Note publique d'information : À l'occasion des procédures collectives, les droits du débiteur apparaissent sacrifier
sur l'autel des intérêts des salariés, de l'entreprise et des créanciers. Le redressement
judiciaire n'échappe pas à cette appréciation, qui se révèle toutefois erronées. Le
débiteur, loin d'être considéré comme un périèque, constitue le personnage-clé de
cette procédure et ses droits sont, en définitive, voisins de ceux d'une personne
in bonis. En effet, la désignation d'un administrateur judiciaire, rare en régime
simplifié, et davantage axée sur la surveillance et l'assistance en régime générale,
ne le place plus dans la position d'un étranger à son redressement. Dans le cadre
de son activité professionnelle la réalisation de certains actes, bien que conditionnée
par une autorisation judiciaire préalable, ne réduit pas ses droits à néant. L'expression
de ceux-ci se traduit, pour l'essentiel, à travers la mise en oeuvre des voies de
recours et de la possibilité qu'il a d'exercer une nouvelle activité.

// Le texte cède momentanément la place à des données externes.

Definition parseValidationTag (tag : string) : list parsedRule :=
  omap (λ part, let part := Utf8.TrimSpace part in
    if bool_decide (part = "") then None
    else let '(name, args, _) := Str.cut ":" part in Some (mkParsed (Utf8.TrimSpace name) (Utf8.TrimSpace args))) (Str.split "|" tag).

Definition hasRule (rules : list parsedRule) (name : string) : bool := existsb (λ r, bool_decide (r_name r = name)) rules.

(** [form], else the first part of [json], else nothing. *)
Definition json_name (tag : StructTag) : string :=
  let json := Utf8.TrimSpace (tag_Get tag "json") in
  if bool_decide (json = "") || bool_decide (json = "-") then "" else Utf8.TrimSpace (Str.cut "," json).1.1.
Definition computeAliasFromTag (tag : StructTag) : string :=
  let form := Utf8.TrimSpace (tag_Get tag "form") in
  if negb (bool_decide (form = "")) && negb (bool_decide (form = "-")) then form else json_name tag.

Definition innerStructType (t : type) : option string :=
  let t := match t with TPtr e => e | _ => t end in
  let t := match t with TSlice e | TArray _ e => match e with TPtr e' => e' | _ => e end | _ => t end in
  match t with TStruct n => Some n | _ => None end.

Record FieldInfo : Type := mkInfo { fi_Field : StructField; fi_Index : list nat }.

Record cachedFieldMeta : Type := mkFieldMeta {
  fm_GoName : string; fm_Alias : string; fm_FieldIndex : list nat; fm_Rules : list parsedRule; fm_ElemType : option string; fm_Type : type; fm_Trim : bool
}.
Record cachedStructMeta : Type := mkStructMeta { sm_Fields : list cachedFieldMeta; sm_HasAnyValidation : bool; sm_NameLookup : gmap string nat }.

Definition fieldMeta (fi : FieldInfo) : cachedFieldMeta :=
  let f := fi_Field fi in
  let alias := computeAliasFromTag (sf_Tag f) in
  let tag := tag_Get (sf_Tag f) "validation" in
  let rules := if bool_decide (tag = "") then [] else parseValidationTag tag in
  mkFieldMeta (sf_Name f) (if bool_decide (alias = "") then sf_Name f else alias) (fi_Index fi) rules (innerStructType (sf_Type f)) (sf_Type f) (hasRule rules "trim").

(** The names a cross-field rule may use for a field. *)
Definition name_field (lookup : gmap string nat) (idx : nat) (fi : FieldInfo) : gmap string nat :=
  let fm := fieldMeta fi in
  let lookup := <[fm_GoName fm := idx]> lookup in
  let lookup := if bool_decide (fm_Alias fm = fm_GoName fm) then lookup else <[fm_Alias fm := idx]> lookup in
  let json := json_name (sf_Tag (fi_Field fi)) in
  if bool_decide (json = "") then lookup else match lookup !! json with Some _ => lookup | None => <[json := idx]> lookup end.

Section Validator.
Variable p : Program.

(** [reflectioncache.FieldsByType] *)
Definition FieldsByType (name : string) : list FieldInfo := imap (λ i f, mkInfo f [i]) (default [] (decls p !! name)).

(** Structs embed each other to a finite depth, at most the number of declarations. *)
Fixpoint flattenEmbedded (fuel : nat) (list_ : list FieldInfo) (prefix : list nat) : list FieldInfo :=
  match fuel with
  | O => []
  | S fuel' =>
      flat_map (λ info,
        let index := prefix ++ fi_Index info in
        let f := fi_Field info in
        match sf_Type f with
        | TStruct n => if sf_Anonymous f && bool_decide (sf_Tag f = []) then flattenEmbedded fuel' (FieldsByType n) index else [mkInfo f index]
        | _ => [mkInfo f index]
        end) list_
  end.

Definition exported_fields (name : string) : list FieldInfo :=
  List.filter (λ fi, bool_decide (sf_PkgPath (fi_Field fi) = "")) (flattenEmbedded (S (size (decls p))) (FieldsByType name) []).

Definition buildStructMeta (name : string) : cachedStructMeta :=
  let fiList := exported_fields name in
  let fields := fieldMeta <$> fiList in
  mkStructMeta fields (existsb (λ f, (0 <? length (fm_Rules f))%nat || bool_decide (is_Some (fm_ElemType f))) fields)
    (foldl (λ lookup ifi, name_field lookup ifi.1 ifi.2) ∅ (indexed fiList)).

Definition emptyMeta : cachedStructMeta := mkStructMeta [] false ∅.

(** [structMetaCache.get]: the metadata and the cache afterwards. *)
Definition cache_get (c : gmap string cachedStructMeta) (t : type) : cachedStructMeta * gmap string cachedStructMeta :=
  match (match t with TPtr e => e | _ => t end) with
  | TStruct n => match c !! n with Some meta => (meta, c) | None => (buildStructMeta n, <[n := buildStructMeta n]> c) end
  | _ => (emptyMeta, c)
  end.

(** The metadata of the type of a struct value. *)
Definition meta_of (v : value) : cachedStructMeta := match v with VStruct n _ => buildStructMeta n | _ => emptyMeta end.

(** ** Rules (rules.go) *)

Definition Rule : Type := string → value → string → bool → value → Run.

(** [fmt.Sprintf] of a value with the verb v: predeclared types print as they are. *)
Definition Sprint (v : value) : string :=
  match v with
  | VNil => "<nil>"
  | VText "" s => s
  | VBool "" b => if b then "true" else "false"
  | VInt _ "" z | VUint _ "" z => Str.fmt_d z
  | _ => fmt_v p v
  end.

Definition must {A} (r : result A) (k : A → Run) : Run := match r with Ok a => k a | Err err => Panicked (Internal err) end.
Definition check (bad : bool) (f : Failure) : Run := Ran (if bad then [f] else []).

Definition kind_string (v : value) : string :=
  match v with
  | VNil => "invalid" | VBool _ _ => "bool" | VInt b _ _ | VUint b _ _ | VFloat b _ _ => basic_string b | VText _ _ => "string" | VOther _ _ => "complex128"
  | VPtr _ _ => "ptr" | VSlice _ _ _ => "slice" | VArray _ _ => "array" | VMap _ _ _ _ => "map" | VInterface _ => "interface" | VStruct _ _ => "struct"
  end.

Definition lookupSubjectFieldValue (subject : value) (name : string) : result (option value) :=
  let isNil := Err (NewErrInvalidRuleConfig "cross_field" name "subject is nil") in
  let found v := match v with
    | VStruct _ _ => Ok ((λ fm, Interface (FieldByIndex v (fm_FieldIndex fm))) <$> (sm_NameLookup (meta_of v) !! name ≫= λ idx, sm_Fields (meta_of v) !! idx))
    | _ => Err (NewErrInvalidRuleConfig "cross_field" name ("subject must be a struct, got " +:+ kind_string v))
    end in
  match subject with
  | VNil => isNil
  | VPtr _ None => isNil
  | VPtr _ (Some v) => found v
  | v => found v
  end.

Definition RequiredRule : Rule := λ attribute value _ _ _,
  if negb (isPresent value) then Ran [Fail CodeRequired] else
  match value with
  | VBool _ _ => Panicked (Internal (NewErrInvalidRuleConfig "required" attribute "bool is always present so the rule can never fail; drop it or model the field as *bool"))
  | VInt _ _ _ | VFloat _ _ _ => check (IsZero value) (Fail CodeRequired)
  | VUint b _ _ => check (negb (bool_decide (b = Uintptr)) && IsZero value) (Fail CodeRequired)
  | _ => Ran []
  end.

(** The other field a cross-field rule names. *)
Definition other_field (rule attribute : string) (subject : value) (otherField : string) (k : value → Run) : Run :=
  must (lookupSubjectFieldValue subject otherField) (λ found,
    match found with
    | None => Panicked (Internal (NewErrInvalidRuleConfig rule attribute ("field " +:+ Str.fmt_q otherField +:+ " was not found on subject")))
    | Some other => k other
    end).

Definition RequiredIfRule : Rule := λ attribute value args _ subject,
  must (parseRequiredIfArgs attribute args) (λ '(otherField, expectedValue),
    other_field "required_if" attribute subject otherField (λ other,
      check (bool_decide (Sprint other = expectedValue) && negb (isPresent value)) (Fail CodeRequiredIf))).

Definition EmailRule : Rule := λ _ value _ required _,
  match value with
  | VText "" s => if bool_decide (s = "") && negb required then Ran [] else check (negb (isValidEmail s)) (Fail CodeEmail)
  | VNil => if required then Ran [Fail CodeEmail] else Ran []
  | _ => Ran [Fail CodeEmail]
  end.

Definition LenRule : Rule := λ attribute value args required _,
  if negb (isPresent value) && negb required then Ran [] else
  must (parseIntegerRuleArg "len" attribute args) (λ expected,
    match lengthOf (derefNonNil value) with
    | None => Ran [Fail CodeLen]
    | Some n => check (negb (n =? expected)) (FailWith CodeLen {["len" := FInt expected]})
    end).

Definition MinRule : Rule := λ attribute value args required _,
  if negb (isPresent value) && negb required then Ran [] else
  must (parseIntegerRuleArg "min" attribute args) (λ min, check (below (derefNonNil value) min) (FailWith CodeMin {["min" := FInt min]})).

Dans le cadre
de sa vie privée, l'accomplissement de ses droits personnels demeure de sa compétence
exclusive. Toutefois les conséquences patrimoniales de ces derniers intéressent les
mandataires judiciaires, qui cependant, n'interviennent pas à l'occasion du débat
purement personnel. Les mécanismes juridiques, issus du droit civil et du droit commercial,
assurent davantage le renforcement de la sauvegarde de ses droits. Ainsi, le débiteur
en redressement judiciaire se situe dans une perspective proche de celle de son homologue
in bonis.
Note publique d'information : In collective proceedings, the rights of the debtor seem to be sacrificed on the altar
of employee, company and creditor interests. Bankruptcy is no exception to this assessment
that, however, proves to be erroneous. Far from being considered a second- class citizen,
the debtor is the key figure in these proceeding and, when all is said and done, his
rights are similar to those of a person in bonis. In fact, the appointement of a receiver,
rare under the simplified procedure, and focused more on oversight and assistance
under the general procedure, no longer places the debtor in a position of being an
outsider in his reorganization. In terms of his business activity, the performance
of certain acts, although they are subject to prior judicial authorization, does not
completely abolish his rights. These rights are expressed mainly through the filing
of appeals and the possibility of engaging in a new business. In terms of his private
life, the exercise of his personal rights remains solety within his domain. However,
the property consequences of these rights concern the court- appointed agents, who
do not, however, intervene in purely personal matters. The legal mechanisms, derived
from civil and commercial law, further safeguard his rights. Thus the debtor in bankruptcy
proceedings has nearly the same prospects as his counterpart in bonis.